The businessman’s June 2020 detention in Cape Verde, an archipelago near the coast of Africa, was what brought him to the attention of the public. He was designated a diplomat, given Venezuelan citizenship, and became the subject of a fierce legal battle. The #FreeAlexSaab Foundation was created, and streets in the country filled with posters calling for his liberation. This was how many were able to put a face to the man who had busied himself in bringing low-quality milk and food to the country through the CLAP program, created in 2015 by Maduro. Venezuelans were introduced to his timid, nearly monotone voice at the end of 2023, when he returned to Venezuela after a stint in a Miami prison upon receiving a pardon from Joe Biden and becoming part of a prisoner exchange between the two countries. “I feel proud to have served the Venezuelan people and this humane and loyal government,” Saab said from Miraflores, where he landed after a flight on which he was accompanied by Jorge Rodríguez, president of Venezuela’s National Assembly and brother of the current interim president. The appearance was followed by Saab’s official appointment to the cabinet.
Saab had been detained when the private plane on which he had been traveling made a stop in Cape Verde to refuel on a trip to Caracas from Tehran. He had been sent to coordinate the support offered by Iranian authorities during the gas crisis that affected Venezuela that year during the Covid-19 pandemic. At the time, Saab was accused, among other crimes, of money laundering. He had been pegged, not only by the United Sates but by other nations, including Colombia, as one of the main frontmen for various corrupt networks within the Venezuelan government.
Despite using all his legal options to avoid extradition, including being appointed as a diplomat after his capture, in 2021, Saab was brought before a Miami court to face trial. He had served less than two years in detention when, at the end of 2023, he was included in the prisoner exchange negotiated by Maduro as part of the so-called Barbados Agreement. That accord also included a broad lifting of oil sanctions, a move Trump often criticizes, with his characteristic sarcasm.
Saab’s return was preceded by an intense campaign in which he was portrayed as the victim of kidnapping and which was led by his wife, Italian model Camilla Fabri. She soon took public office herself, coordinating the Return to the Homeland Plan aimed at getting the Venezuelan diaspora to return to their country. Additional corruption linked to the sale of crude oil was exposed by the arrest of Maduro’s second-in-command, Oil Minister Tareck El Aissami, who was arrested with Saab’s closest associate, fellow Colombian Alvaro Pulido (alias Germán Rubio Salas), who were both sanctioned by the United States and tied to money laundering and drug trafficking.

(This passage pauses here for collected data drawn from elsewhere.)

(** * Tariff cost engine of [app.py]: a shallow embedding and its properties

    The engine part of the Dash application ([usd_to_chf], [local_to_chf],
    [compute_tariff_rate], [compute_costs]) is embedded as Rocq functions.

    Modelling conventions
    - A Python/numpy float is a [pyfloat]: either pandas' missing marker
      [nan] or an exact rational [fl q].  Rounding, overflow and infinities
      are outside the model; [nan] propagation, [pd.isna]/[pd.notna],
      truthiness ([not x]) and comparisons with [nan] are modelled.
    - Division by zero raises [ZeroDivisionError]; the unknown assembly site
      and a colour that the figure refuses raise [ValueError]; the look-up
      of a missing column or key raises [KeyError].  Fallible code lives in
      the [result] monad.
    - A cell of a text column is a [label]: [None] is a missing cell
      (NaN/None), which pandas' [==] never matches.
    - A numeric field read with [row.get(col, default)] is an
      [option pyfloat]: [None] means that the key is absent and the default
      applies, [Some nan] is a present but missing cell.
    - Tables indexed with [set_index] and read by key (FX, Sites, Products)
      are finite maps; tables that are filtered with a mask and read with
      [.iloc[0]] are lists of rows in table order.
    - The engine is given twice: as a function of the values of its tables
      and records, and, for what it does to the objects it is passed, as
      statements on a store of objects ([Objects.compute_costs]). *)

From Stdlib Require Import QArith Qcanon.
From stdpp Require Import base option list strings gmap fin_maps numbers.

Local Open Scope Qc_scope.
Local Open Scope string_scope.

(** ** Floats *)

Inductive pyfloat : Type :=
| nan
| fl (q : Qc).
(** Lines 163-256: what [main] does between reading the prompt and the
    confirmation loop.  The result is [stdin_passed] and the local
    [full_completion], [None] while it is unassigned. *)
Definition serve (fuel : nat) (r : Request) (stdin_passed : bool)
    (prompt' : option string) : M (bool * option string) :=
  when (interactive_mode r)
    (role0 <- SystemRole_get (role r) ;;
     interactive_loop fuel (ChatHandler (chat r) role0) r) ;;;
  when (negb (truthy prompt') && negb (editor r) && negb (truthy (repl r)))
    (raise (MissingParameter "PROMPT")) ;;;
  when (1 <? mode_count r)%nat
    (raise (BadArgumentUsage conflicting_modes)) ;;;
  when (truthy (chat r) && truthy (repl r))
    (raise (BadArgumentUsage
              "--chat and --repl options cannot be used together.")) ;;;
  when (editor r && stdin_passed)
    (raise (BadArgumentUsage
              "--editor option cannot be used with stdin input.")) ;;;
  role_class <- resolve_role r ;;
  when (truthy (repl r))
    (ReplHandler_handle fuel (ReplHandler (repl r) role_class) prompt' r
       (repl r) (cache r)) ;;;
  if truthy (chat r) then
    if second_ai r && is_not_None (second_ai_prompt r) then
      handle_second_ai (ChatHandler (chat r) role_class)
        (second_ai_prompt r) r (chat r) (cache r) ;;;
      ret (stdin_passed, None)
    else
      dual_loop fuel (ChatHandler (chat r) role_class)
        (ChatHandler (Some "second_ai") role_class) r
        (prompt', second_ai_prompt r) ;;;
      ret (stdin_passed, None)
  else
    full_completion <-
      handle (DefaultHandler role_class) prompt' r None (cache r) ;;
    ret (stdin_passed, Some full_completion).

(** Lines 158-256: everything before the confirmation loop. *)
Definition before_shell_loop (fuel : nat) (r : Request)
    : M (bool * option string) :=
  locals <- read_prompt r ;;
  let '(stdin_passed, prompt') := locals in
  serve fuel r stdin_passed prompt'.

(** Lines 157-276. *)
Definition main (fuel : nat) (r : Request) : M unit :=
  locals <- before_shell_loop fuel r ;;
  let '(stdin_passed, full_completion) := locals in
  shell_loop fuel r stdin_passed full_completion.

End App.

Arguments confirm_text : simpl never.
Arguments truthy : simpl never.
Arguments or_empty : simpl never.
Arguments mode_count : simpl never.
Arguments LF : simpl never.
Arguments conflicting_modes : simpl never.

In one of the books written to call for Saab’s release, alleged letters written by Saab during his detention refer to El Aissami and then-vice president Delcy Rodríguez as the Cristiano Ronaldo and Lionel Messi of the Venezuelan economy.
Upon his return, Saab officially became part of Maduro’s cabinet, first as the head of imports and exports, his longtime purview, and then through the Ministry of Industries and National Production. When he was removed on January 17, Rodríguez said he would be entrusted with new, unspecified responsibilities. The story of Maduro’s frontman appears to heading towards its conclusion, but at this point, it’s impossible to be sure. As Reyes says, “Saab is a professional castaway. When everyone thinks he’s drowned, he turns up somewhere, muddling through.”
With information from Eyanir Chinea.